(** X5: the number of rows the script reports never exceeds the number of
    rows of the input, and equals it exactly when every row of the input has
    a GPA, an attendance and a nationality status, in which case the
    filtered table holds the input rows as they are. *)
Theorem X5_row_count (df : DataFrame) :
  (length (df_chart1 df) <= length df)%nat /\
  (length (df_chart1 df) = length df <-> forallb complete df = true) /\
  (length (df_chart1 df) = length df <-> map row (df_chart1 df) = df).
Proof.
  rewrite df_chart1_length, rows_of_df_chart1, dropna_required.
  split; [apply filter_length_le|].
  split; [|apply filter_length_all].
  now rewrite filter_length_all, filter_all_forallb.
Qed.

(** X6: dropping by several columns at once is dropping by each group of
    columns in turn, in either order, and dropping again drops nothing
    more; with no column named, nothing is dropped. *)
Theorem X6_dropna_composes (s1 s2 : list Column) (df : DataFrame) :
  dropna (s1 ++ s2) df = dropna s2 (dropna s1 df) /\
  dropna (s1 ++ s2) df = dropna (s2 ++ s1) df /\
  dropna s1 (dropna s1 df) = dropna s1 df /\
  dropna [] df = df.
Proof.
  rewrite !dropna_filter. split; [|split; [|split]].
  - rewrite filter_filter. apply List.filter_ext. intros r.
    now rewrite forallb_app.
  - apply List.filter_ext. intros r. rewrite !forallb_app. apply andb_comm.
  - apply filter_idem.
  - cbn [forallb]. induction df as [|r df IH]; cbn [List.filter]; [reflexivity|].
    now rewrite IH.
Qed.


End FilteredTable.

(** ** More on the nationality breakdown *)

Section Breakdown.

Lemma breakdown_total_insert (m : gmap string nat) (k : string) (v : nat) :
  breakdown_total (<[k := v]> m) = (v + breakdown_total (delete k m))%nat.
Proof.
  unfold breakdown_total. rewrite <- insert_delete_eq.
  apply map_fold_insert_L; [intros; lia|apply lookup_delete_eq].
Qed.

Lemma breakdown_total_delete (m : gmap string nat) (k : string) :
  breakdown_total m = (default 0%nat (m !! k) + breakdown_total (delete k m))%nat.
Proof.
  destruct (m !! k) as [x|] eqn:E.
  - change (default 0%nat (Some x)) with x.
    unfold breakdown_total.
    apply (map_fold_delete_L (fun _ n acc => (n + acc)%nat)); [intros; lia|exact E].
  - now rewrite delete_id.
Qed.

Lemma value_counts_total (col : list (option string)) :
  breakdown_total (value_counts col) =
  length (List.filter (fun v => negb (is_None v)) col).
Proof.
  induction col as [|v col IH]; cbn [value_counts foldr List.filter].
  - apply map_fold_empty.
  - fold (value_counts col). destruct v as [k|]; cbn [is_None negb length].
    + rewrite breakdown_total_insert, <- IH.
      rewrite (breakdown_total_delete (value_counts col) k). lia.
    + exact IH.
Qed.

Lemma nationality_present (df : DataFrame) :
  List.filter (fun v => negb (is_None v))
    (map (fun c => NATIONALITY_STATUS (row c)) (df_chart1 df)) =
  map (fun c => NATIONALITY_STATUS (row c)) (df_chart1 df).
Proof.
  apply filter_all_forallb, forallb_forall. intros v H.
  apply in_map_iff in H. destruct H as (c & <- & H).
  apply in_df_chart1 in H. destruct H as (_ & H & _).
  unfold complete in H. apply andb_true_iff in H. tauto.
Qed.

Lemma occurrences_positive (k : string) (col : list (option string)) :
  (0 < occurrences k col)%nat <-> In (Some k) col.
Proof.
  unfold occurrences. induction col as [|v col IH]; cbn [List.filter length In].
  - split; [lia|tauto].
  - destruct (bool_decide_reflect (v = Some k)) as [->|N]; cbn [length].
    + split; [auto|lia].
    + rewrite IH. split; [auto|]. intros [H|H]; [contradiction|exact H].
Qed.


(** X8: the two summaries agree: the counts of the nationality breakdown
    add up to the number of rows reported.  Each nationality listed occurs
    in the filtered table, each nationality of the filtered table is
    listed, and no listed count is zero. *)
Theorem X8_breakdown_adds_up (df : DataFrame) :
  breakdown_total (nationality_breakdown (df_chart1 df)) = length (df_chart1 df) /\
  (forall k : string,
     is_Some (nationality_breakdown (df_chart1 df) !! k) <->
     exists c : ChartRow, In c (df_chart1 df) /\ NATIONALITY_STATUS (row c) = Some k) /\
  (forall (k : string) (n : nat),
     nationality_breakdown (df_chart1 df) !! k = Some n ->
     (1 <= n <= length (df_chart1 df))%nat).
Proof.
  split; [|split].
  - unfold nationality_breakdown.
    now rewrite value_counts_total, nationality_present, length_map.
  - intros k. unfold nationality_breakdown. rewrite value_counts_lookup.
    unfold reported. split.
    + intros H.
      assert (In (Some k) (map (fun c => NATIONALITY_STATUS (row c)) (df_chart1 df))) as I.
      { apply occurrences_positive. destruct (occurrences k _); [|lia].
        now apply is_Some_None in H. }
      apply in_map_iff in I. destruct I as (c & Hk & Hc). eauto.
    + intros (c & Hc & Hk).
      assert (0 < occurrences k (map (fun c => NATIONALITY_STATUS (row c)) (df_chart1 df)))%nat as P.
      { apply occurrences_positive, in_map_iff. eauto. }
      destruct (occurrences k _); [lia|]. cbn. eauto.
  - intros k n. unfold nationality_breakdown. rewrite value_counts_lookup.
    unfold reported, occurrences.
    pose proof (filter_length_le (fun v => bool_decide (v = Some k))
                  (map (fun c => NATIONALITY_STATUS (row c)) (df_chart1 df))) as L.
    rewrite length_map in L.
    destruct (length (List.filter _ _)) eqn:E; cbn; intros [= <-]. lia.
Qed.



End Breakdown.

(** ** The bin search on any increasing edges *)

Section Search.

Local Open Scope float_scope.

Lemma SFcompare_lt_weak (x y z : spec_float) :
  SFcompare x z = Some Lt -> SFcompare y y = Some Eq ->
  SFcompare x y = Some Lt \/ SFcompare y z = Some Lt.
Proof.
  destruct x as [[]|[]| |[] mx ex], y as [[]|[]| |[] my ey],
    z as [[]|[]| |[] mz ez]; simpl; intros H1 H2;
    try discriminate; auto;
    F64.cmp_cases; simpl in *; try discriminate; auto;
    try (exfalso; lia); subst; try (exfalso; lia).
Qed.

Lemma ltb_not_nan_l (x c : float) : (x <? c) = true -> PrimFloat.is_nan x = false.
Proof.
  intros L. apply F64.ltb_cmp in L. apply F64.is_nan_cmp. unfold cmp in *.
  destruct (Prim2SF x) as [[]|[]| |[] mx ex], (Prim2SF c) as [[]|[]| |[] mc ec];
    simpl in *; try discriminate; try reflexivity;
    rewrite Z.compare_refl; change (Pos.compare_cont Eq mx mx) with (Pos.compare mx mx);
    rewrite Pos.compare_refl; reflexivity.
Qed.

(** numpy's order is a weak order: whatever sorts before [z] sorts before
    [y], unless [y] itself sorts before [z]. *)
Lemma np_lt_weak (x y z : float) :
  np_lt x z = true -> np_lt x y = true \/ np_lt y z = true.
Proof.
  unfold np_lt. intros H. apply orb_true_iff in H.
  destruct (PrimFloat.is_nan y) eqn:Ny.
  - left. apply orb_true_iff. right. cbn [andb]. apply negb_true_iff.
    destruct H as [H|H].
    + now apply ltb_not_nan_l in H.
    + apply andb_true_iff in H. now apply negb_true_iff, H.
  - destruct H as [H|H].
    + apply F64.ltb_cmp in H. apply F64.is_nan_cmp in Ny. unfold cmp in *.
      destruct (SFcompare_lt_weak _ _ _ H Ny) as [L|L];
        [left|right]; apply orb_true_iff; left; now apply F64.ltb_cmp.
    + right. apply orb_true_iff. right. apply andb_true_iff in H.
      now rewrite (proj1 H).
Qed.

#### TASK PROMPT
Exactly as shown above, copy out the material.

#### EXERCISE RESULT
(** X5: the number of rows the script reports never exceeds the number of
    rows of the input, and equals it exactly when every row of the input has
    a GPA, an attendance and a nationality status, in which case the
    filtered table holds the input rows as they are. *)
Theorem X5_row_count (df : DataFrame) :
  (length (df_chart1 df) <= length df)%nat /\
  (length (df_chart1 df) = length df <-> forallb complete df = true) /\
  (length (df_chart1 df) = length df <-> map row (df_chart1 df) = df).
Proof.
  rewrite df_chart1_length, rows_of_df_chart1, dropna_required.
  split; [apply filter_length_le|].
  split; [|apply filter_length_all].
  now rewrite filter_length_all, filter_all_forallb.
Qed.

(** X6: dropping by several columns at once is dropping by each group of
    columns in turn, in either order, and dropping again drops nothing
    more; with no column named, nothing is dropped. *)
Theorem X6_dropna_composes (s1 s2 : list Column) (df : DataFrame) :
  dropna (s1 ++ s2) df = dropna s2 (dropna s1 df) /\
  dropna (s1 ++ s2) df = dropna (s2 ++ s1) df /\
  dropna s1 (dropna s1 df) = dropna s1 df /\
  dropna [] df = df.
Proof.
  rewrite !dropna_filter. split; [|split; [|split]].
  - rewrite filter_filter. apply List.filter_ext. intros r.
    now rewrite forallb_app.
  - apply List.filter_ext. intros r. rewrite !forallb_app. apply andb_comm.
  - apply filter_idem.
  - cbn [forallb]. induction df as [|r df IH]; cbn [List.filter]; [reflexivity|].
    now rewrite IH.
Qed.


End FilteredTable.

(** ** More on the nationality breakdown *)

Section Breakdown.

Lemma breakdown_total_insert (m : gmap string nat) (k : string) (v : nat) :
  breakdown_total (<[k := v]> m) = (v + breakdown_total (delete k m))%nat.
Proof.
  unfold breakdown_total. rewrite <- insert_delete_eq.
  apply map_fold_insert_L; [intros; lia|apply lookup_delete_eq].
Qed.

Lemma breakdown_total_delete (m : gmap string nat) (k : string) :
  breakdown_total m = (default 0%nat (m !! k) + breakdown_total (delete k m))%nat.
Proof.
  destruct (m !! k) as [x|] eqn:E.
  - change (default 0%nat (Some x)) with x.
    unfold breakdown_total.
    apply (map_fold_delete_L (fun _ n acc => (n + acc)%nat)); [intros; lia|exact E].
  - now rewrite delete_id.
Qed.

Lemma value_counts_total (col : list (option string)) :
  breakdown_total (value_counts col) =
  length (List.filter (fun v => negb (is_None v)) col).
Proof.
  induction col as [|v col IH]; cbn [value_counts foldr List.filter].
  - apply map_fold_empty.
  - fold (value_counts col). destruct v as [k|]; cbn [is_None negb length].
    + rewrite breakdown_total_insert, <- IH.
      rewrite (breakdown_total_delete (value_counts col) k). lia.
    + exact IH.
Qed.

Lemma nationality_present (df : DataFrame) :
  List.filter (fun v => negb (is_None v))
    (map (fun c => NATIONALITY_STATUS (row c)) (df_chart1 df)) =
  map (fun c => NATIONALITY_STATUS (row c)) (df_chart1 df).
Proof.
  apply filter_all_forallb, forallb_forall. intros v H.
  apply in_map_iff in H. destruct H as (c & <- & H).
  apply in_df_chart1 in H. destruct H as (_ & H & _).
  unfold complete in H. apply andb_true_iff in H. tauto.
Qed.

Lemma occurrences_positive (k : string) (col : list (option string)) :
  (0 < occurrences k col)%nat <-> In (Some k) col.
Proof.
  unfold occurrences. induction col as [|v col IH]; cbn [List.filter length In].
  - split; [lia|tauto].
  - destruct (bool_decide_reflect (v = Some k)) as [->|N]; cbn [length].
    + split; [auto|lia].
    + rewrite IH. split; [auto|]. intros [H|H]; [contradiction|exact H].
Qed.


(** X8: the two summaries agree: the counts of the nationality breakdown
    add up to the number of rows reported.  Each nationality listed occurs
    in the filtered table, each nationality of the filtered table is
    listed, and no listed count is zero. *)
Theorem X8_breakdown_adds_up (df : DataFrame) :
  breakdown_total (nationality_breakdown (df_chart1 df)) = length (df_chart1 df) /\
  (forall k : string,
     is_Some (nationality_breakdown (df_chart1 df) !! k) <->
     exists c : ChartRow, In c (df_chart1 df) /\ NATIONALITY_STATUS (row c) = Some k) /\
  (forall (k : string) (n : nat),
     nationality_breakdown (df_chart1 df) !! k = Some n ->
     (1 <= n <= length (df_chart1 df))%nat).
Proof.
  split; [|split].
  - unfold nationality_breakdown.
    now rewrite value_counts_total, nationality_present, length_map.
  - intros k. unfold nationality_breakdown. rewrite value_counts_lookup.
    unfold reported. split.
    + intros H.
      assert (In (Some k) (map (fun c => NATIONALITY_STATUS (row c)) (df_chart1 df))) as I.
      { apply occurrences_positive. destruct (occurrences k _); [|lia].
        now apply is_Some_None in H. }
      apply in_map_iff in I. destruct I as (c & Hk & Hc). eauto.
    + intros (c & Hc & Hk).
      assert (0 < occurrences k (map (fun c => NATIONALITY_STATUS (row c)) (df_chart1 df)))%nat as P.
      { apply occurrences_positive, in_map_iff. eauto. }
      destruct (occurrences k _); [lia|]. cbn. eauto.
  - intros k n. unfold nationality_breakdown. rewrite value_counts_lookup.
    unfold reported, occurrences.
    pose proof (filter_length_le (fun v => bool_decide (v = Some k))
                  (map (fun c => NATIONALITY_STATUS (row c)) (df_chart1 df))) as L.
    rewrite length_map in L.
    destruct (length (List.filter _ _)) eqn:E; cbn; intros [= <-]. lia.
Qed.



End Breakdown.

(** ** The bin search on any increasing edges *)

Section Search.

Local Open Scope float_scope.

Lemma SFcompare_lt_weak (x y z : spec_float) :
  SFcompare x z = Some Lt -> SFcompare y y = Some Eq ->
  SFcompare x y = Some Lt \/ SFcompare y z = Some Lt.
Proof.
  destruct x as [[]|[]| |[] mx ex], y as [[]|[]| |[] my ey],
    z as [[]|[]| |[] mz ez]; simpl; intros H1 H2;
    try discriminate; auto;
    F64.cmp_cases; simpl in *; try discriminate; auto;
    try (exfalso; lia); subst; try (exfalso; lia).
Qed.

Lemma ltb_not_nan_l (x c : float) : (x <? c) = true -> PrimFloat.is_nan x = false.
Proof.
  intros L. apply F64.ltb_cmp in L. apply F64.is_nan_cmp. unfold cmp in *.
  destruct (Prim2SF x) as [[]|[]| |[] mx ex], (Prim2SF c) as [[]|[]| |[] mc ec];
    simpl in *; try discriminate; try reflexivity;
    rewrite Z.compare_refl; change (Pos.compare_cont Eq mx mx) with (Pos.compare mx mx);
    rewrite Pos.compare_refl; reflexivity.
Qed.

(** numpy's order is a weak order: whatever sorts before [z] sorts before
    [y], unless [y] itself sorts before [z]. *)
Lemma np_lt_weak (x y z : float) :
  np_lt x z = true -> np_lt x y = true \/ np_lt y z = true.
Proof.
  unfold np_lt. intros H. apply orb_true_iff in H.
  destruct (PrimFloat.is_nan y) eqn:Ny.
  - left. apply orb_true_iff. right. cbn [andb]. apply negb_true_iff.
    destruct H as [H|H].
    + now apply ltb_not_nan_l in H.
    + apply andb_true_iff in H. now apply negb_true_iff, H.
  - destruct H as [H|H].
    + apply F64.ltb_cmp in H. apply F64.is_nan_cmp in Ny. unfold cmp in *.
      destruct (SFcompare_lt_weak _ _ _ H Ny) as [L|L];
        [left|right]; apply orb_true_iff; left; now apply F64.ltb_cmp.
    + right. apply orb_true_iff. right. apply andb_true_iff in H.
      now rewrite (proj1 H).
Qed.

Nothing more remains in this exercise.